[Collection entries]
(* ===== verification/SpacesStore.v ===== *)
(** * The spaces store (src/internal/repository/sql_spaces*.go)

    Commands and queries on the tables spaces, space_members and space_history of
    migration 0048, statement by statement, with their CHECK, UNIQUE and FOREIGN KEY
    constraints, for both dialects.  A command runs in a transaction: an error leaves
    the database as it was.  Transactions run one after the other, as SQLite's write
    lock and PostgreSQL's lock on the root row make those of one space; statements fail
    through constraints and through a context that is already done, not through the
    connection.  The clock, the random history id and the context's error are arguments.
    Three columns that hold a subject are one [SubjectRef]. *)

From Stdlib Require Import Ascii Lia Bool ZArith.
From stdpp Require Import base strings list numbers sorting.
From S2P Require Import Prelude GoStrings GoTime GoErrors Sql Spaces.

Open Scope Z_scope.

#[export] Instance SubjectRef_eq_dec : EqDecision SubjectRef.
Proof. solve_decision. Defined.

(** ** Data (types.go) *)

Definition User : string := "user".
Definition Personal : string := "personal".
Definition Admin : string := "admin".
Definition Active : string := "active".
Definition Revoked : string := "revoked".
Definition AddMember : string := "member.add".
Definition ChangeRole : string := "member.change_role".
Definition RevokeMember : string := "member.revoke".
Definition ReactivateMember : string := "member.reactivate".

Record Space := {
  s_TenantID : string; s_ID : string; s_Kind : string; s_Name : string;
  s_BackingBucket : string; s_PersonalSubject : option SubjectRef; s_Revision : Z;
  s_CreatedBy : SubjectRef; s_UpdatedBy : SubjectRef; s_CreatedAt : time; s_UpdatedAt : time
}.

Record Member := {
  m_TenantID : string; m_SpaceID : string; m_Subject : SubjectRef; m_Role : string;
  m_State : string; m_ChangedRevision : Z; m_ChangedBy : SubjectRef;
  m_JoinedAt : time; m_UpdatedAt : time; m_RevokedAt : option time
}.

Record History := {
  h_TenantID : string; h_ID : string; h_SpaceID : string; h_CommandID : string;
  h_CommandType : string; h_Actor : SubjectRef; h_Target : SubjectRef;
  h_BeforeRevision : Z; h_AfterRevision : Z; h_BeforeRole : string; h_AfterRole : string;
  h_BeforeState : string; h_AfterState : string; h_Reason : string; h_RequestID : string;
  h_OccurredAt : time
}.

(** ** Rows: a nullable column is an option *)

Record SpaceRow := {
  sp_tenant_id : string; sp_id : string; sp_kind : string; sp_name : string;
  sp_backing_bucket : string; sp_personal_source : option string;
  sp_personal_kind : option string; sp_personal_subject_id : option string;
  sp_revision : Z; sp_created_by : SubjectRef; sp_updated_by : SubjectRef;
  sp_created_at_ns : Z; sp_updated_at_ns : Z
}.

▶ _Problem statement_
Set down the whole of the data, exactly as it stands.

▶ _Written response_
(* ===== verification/SpacesStore.v ===== *)
(** * The spaces store (src/internal/repository/sql_spaces*.go)

    Commands and queries on the tables spaces, space_members and space_history of
    migration 0048, statement by statement, with their CHECK, UNIQUE and FOREIGN KEY
    constraints, for both dialects.  A command runs in a transaction: an error leaves
    the database as it was.  Transactions run one after the other, as SQLite's write
    lock and PostgreSQL's lock on the root row make those of one space; statements fail
    through constraints and through a context that is already done, not through the
    connection.  The clock, the random history id and the context's error are arguments.
    Three columns that hold a subject are one [SubjectRef]. *)

From Stdlib Require Import Ascii Lia Bool ZArith.
From stdpp Require Import base strings list numbers sorting.
From S2P Require Import Prelude GoStrings GoTime GoErrors Sql Spaces.

Open Scope Z_scope.

#[export] Instance SubjectRef_eq_dec : EqDecision SubjectRef.
Proof. solve_decision. Defined.

(** ** Data (types.go) *)

Definition User : string := "user".
Definition Personal : string := "personal".
Definition Admin : string := "admin".
Definition Active : string := "active".
Definition Revoked : string := "revoked".
Definition AddMember : string := "member.add".
Definition ChangeRole : string := "member.change_role".
Definition RevokeMember : string := "member.revoke".
Definition ReactivateMember : string := "member.reactivate".

Record Space := {
  s_TenantID : string; s_ID : string; s_Kind : string; s_Name : string;
  s_BackingBucket : string; s_PersonalSubject : option SubjectRef; s_Revision : Z;
  s_CreatedBy : SubjectRef; s_UpdatedBy : SubjectRef; s_CreatedAt : time; s_UpdatedAt : time
}.

Record Member := {
  m_TenantID : string; m_SpaceID : string; m_Subject : SubjectRef; m_Role : string;
  m_State : string; m_ChangedRevision : Z; m_ChangedBy : SubjectRef;
  m_JoinedAt : time; m_UpdatedAt : time; m_RevokedAt : option time
}.

Record History := {
  h_TenantID : string; h_ID : string; h_SpaceID : string; h_CommandID : string;
  h_CommandType : string; h_Actor : SubjectRef; h_Target : SubjectRef;
  h_BeforeRevision : Z; h_AfterRevision : Z; h_BeforeRole : string; h_AfterRole : string;
  h_BeforeState : string; h_AfterState : string; h_Reason : string; h_RequestID : string;
  h_OccurredAt : time
}.

(** ** Rows: a nullable column is an option *)

Record SpaceRow := {
  sp_tenant_id : string; sp_id : string; sp_kind : string; sp_name : string;
  sp_backing_bucket : string; sp_personal_source : option string;
  sp_personal_kind : option string; sp_personal_subject_id : option string;
  sp_revision : Z; sp_created_by : SubjectRef; sp_updated_by : SubjectRef;
  sp_created_at_ns : Z; sp_updated_at_ns : Z
}.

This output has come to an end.